Exercise requirements: Among these entries, how many lines have the string "Hlen" in them? Only the number is needed.

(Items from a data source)
= = = = =
(** ** The join loop *)

Section JoinFacts.
Import Processes.
Context {Args : Type}.

Lemma join_inv_step (args : list Args) (m : move) (s s' : State (Args := Args)) :
  join_inv args s → proc_step m s = Some s' → join_inv args s'.
Proof.
  destruct s as [ps ma]. unfold join_inv, proc_step. simpl.
  destruct m as [|i].
  - destruct ma as [[|a todo]|k|]; try done.
    + intros Hlen [= <-]. simpl in *. split; [lia|]. by rewrite take_0.
    + intros Hlen [= <-]. simpl in *. rewrite length_app. simpl. lia.
    + intros [Hlen Hex]. destruct (ps !! k) as [[|]|] eqn:Hk; try done.
      * intros [= <-]. simpl. split; [done|].
        rewrite (take_S_r ps k Exited Hk). apply Forall_app. split; [done|].
        by repeat constructor.
      * intros [= <-]. simpl. split; [done|].
        apply lookup_ge_None in Hk. by rewrite take_ge in Hex.
  - destruct (ps !! i) as [[|]|] eqn:Hi; try done. intros Hinv [= <-].
    simpl. destruct ma as [todo|k|]; rewrite ?length_insert; try done.
    + destruct Hinv as [Hlen Hex]. split; [done|].
      destruct (decide (i < k)) as [Hlt|Hge].
      * rewrite take_insert_lt by done. by apply Forall_insert.
      * rewrite take_insert_ge by lia. done.
    + destruct Hinv as [Hlen Hex]. split; [done|]. by apply Forall_insert.
Qed.

(** X5.  The join loop is a barrier: once the script is past the second
    loop, every process that was started has exited, and one was started
    for each chunk. *)
Lemma join_loop_barrier (args : list Args) (ms : list move) (s : State) :
  proc_exec ms (spawn_and_join args) = Some s → s.2 = Joined →
  length s.1 = length args ∧ Forall (λ p, p = Exited) s.1.
Proof.
  assert (Hgen : ∀ s0, join_inv args s0 → proc_exec ms s0 = Some s →
                       join_inv args s).
  { induction ms as [|m ms IH]; simpl; intros s0 Hinv Hex.
    - by injection Hex as <-.
    - destruct (proc_step m s0) as [s1|] eqn:Hstep; [|done]. simpl in Hex.
      eapply IH; [|done]. by eapply join_inv_step. }
  intros Hex Hj. specialize (Hgen _ (eq_refl : join_inv args (spawn_and_join args)) Hex).
  unfold join_inv in Hgen. by rewrite Hj in Hgen.
Qed.

End JoinFacts.

(* ===================================================================== *)
(** * The properties on concrete batches *)
(* ===================================================================== *)

Section Worked.
Import WorkerPool Batch.

Lemma pool4_new {Task V E : Type} (p0 : Pool Task V E) :
  Pool_new 4 = Some p0 → p0 = pool4.
Proof. by intros [= <-]. Qed.

(** The definitions on small inputs. *)

Example matrix_loop_two_rows_each :
  Numpy.matrix_loop 0%Z Z.add Z.mul
    (map (λ i, [Z.of_nat i; 1%Z]) (seq 0 20)) 1
  = [[1; 3; 5; 7; 9; 11; 13; 15; 17; 19; 21; 23; 25; 27; 29; 31; 33; 35; 37; 39];
     [1; 4; 7; 10; 13; 16; 19; 22; 25; 28; 31; 34; 37; 40; 43; 46; 49; 52; 55; 58]]%Z.
Proof. vm_compute. reflexivity. Qed.

Example all_chunks_twelve_rows :
  length (Numpy.all_chunks 0%Z Z.add Z.mul (map (λ i, [Z.of_nat i]) (seq 0 12))) = 10 ∧
  length (Numpy.dot_T 0%Z Z.add Z.mul (map (λ i, [Z.of_nat i]) (seq 0 12))
                      (map (λ i, [Z.of_nat i]) (seq 0 12))) = 12.
Proof. split; vm_compute; reflexivity. Qed.

Example all_chunks_nine_rows :
  Numpy.all_chunks 0%Z Z.add Z.mul (map (λ i, [Z.of_nat i]) (seq 0 9)) = [].
Proof. vm_compute. reflexivity. Qed.

Example reflect_border :
  map (Image.reflect 4) [-5; -4; -1; 0; 3; 4; 7; 8]%Z = [3; 3; 0; 0; 3; 3; 0; 0].
Proof. vm_compute. reflexivity. Qed.

Example median_filter_3x3 :
  Image.median_filter Z.leb [[1; 2; 3]; [4; 50; 6]; [7; 8; 9]]%Z 3
  = Some [[2; 3; 3]; [4; 6; 6]; [7; 8; 9]]%Z.
Proof. vm_compute. reflexivity. Qed.

Example process_image_3x3 :
  Image.process_image Z.sub Z.leb [[[1; 2; 3]; [4; 50; 6]; [7; 8; 9]]%Z] 0 3
  = Some ([[[1; 2; 3]; [4; 50; 6]; [7; 8; 9]];
           [[2; 3; 3]; [4; 6; 6]; [7; 8; 9]];
           [[-1; -1; 0]; [0; 44; 0]; [0; 0; 0]]]%Z, 2).
Proof. vm_compute. reflexivity. Qed.

Example sum_task_values :
  map sum_task [0; 1; 9] = [4950; 14950; 94950]%Z.
Proof. vm_compute. reflexivity. Qed.

Example start_needs_idle_worker :
  exec call_sum [Submit 0; Submit 1; Start 0 0; Start 0 1] pool1 = None.
Proof. vm_compute. reflexivity. Qed.

Example get_blocks_until_done :
  sys_exec call_sum hasattr_shape (replicate 4 Dispatch) (pool1, run_batch [0; 1])
  = None.
Proof. vm_compute. reflexivity. Qed.

Lemma sum_task_closed (i : nat) :
  i < 10 → sum_task i = (10000 * Z.of_nat i + 4950)%Z.
Proof.
  intros Hi. do 10 (destruct i as [|i]; [vm_compute; reflexivity|]). lia.
Qed.

(** C8, as it holds.  Ten tasks, task [i] computing
    [sum(range(i*100, (i+1)*100))], on a pool of four workers.  The pool
    computes them all: once loop and workers are at rest it holds under
    handle [i] the one Result of task [i], the value [10000 * i + 4950],
    and that state is reached.  The loop of lines 118-120 receives none of
    them: the value of task 0 is a Python [int], [result.shape] raises
    AttributeError, and every run of the loop ends there.  On the same sums
    as numpy scalars every run that ends returns [4950, 14950, ..., 94950]
    in index order, and some run does. *)
Theorem sum_batch_on_four_workers (p0 : Pool nat Number unit) :
  Pool_new 4 = Some p0 →
  (∀ sched s,
     sys_exec call_sum hasattr_shape sched (p0, run_batch (seq 0 10)) = Some s →
     finished s.2 →
     s.2 = Raised [] AttributeError ∧ returned_slots s.2 = None) ∧
  (∀ sched s,
     sys_exec call_sum hasattr_shape sched (p0, run_batch (seq 0 10)) = Some s →
     quiescent s →
     ∀ i, i < 10 →
       result_of i s.1 = Some (Value (int (10000 * Z.of_nat i + 4950))) ∧
       length (results_for i s.1) = 1) ∧
  (∃ sched s,
     sys_exec call_sum hasattr_shape sched (p0, run_batch (seq 0 10)) = Some s ∧
     quiescent s) ∧
  (∀ sched s,
     sys_exec call_np_sum hasattr_shape sched (p0, run_batch (seq 0 10)) = Some s →
     finished s.2 →
     s.2 = Returned (int64 <$> [4950; 14950; 24950; 34950; 44950;
                                54950; 64950; 74950; 84950; 94950]%Z)) ∧
  (∃ sched s,
     sys_exec call_np_sum hasattr_shape sched (p0, run_batch (seq 0 10)) = Some s ∧
     finished s.2).
Proof.
  intros Hnew.
  pose proof (sys_inv_init call_sum hasattr_shape 4 p0 (seq 0 10) Hnew) as Hint.
  pose proof (sys_inv_init call_np_sum hasattr_shape 4 p0 (seq 0 10) Hnew) as Hnp.
  split; [|split; [|split; [|split]]].
  - intros sched s Hex Hfin.
    rewrite (sys_outcome call_sum hasattr_shape (seq 0 10) s); [done| |done].
    by eapply sys_inv_exec.
  - intros sched s Hex Hq i Hi.
    destruct (sys_results call_sum hasattr_shape (seq 0 10) s i i) as [Hr Hone];
      [by eapply sys_inv_exec|done|by apply lookup_seq|].
    split; [|done]. rewrite Hr. unfold call_sum. by rewrite sum_task_closed.
  - by apply (sys_quiesces call_sum hasattr_shape (seq 0 10)).
  - intros sched s Hex Hfin.
    rewrite (sys_outcome call_np_sum hasattr_shape (seq 0 10) s); [done| |done].
    by eapply sys_inv_exec.
  - destruct (sys_quiesces call_np_sum hasattr_shape (seq 0 10) _ Hnp)
      as (sched & s & Hex & Hfin & _).
    by exists sched, s.
Qed.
= = = = =
Worked solution: 5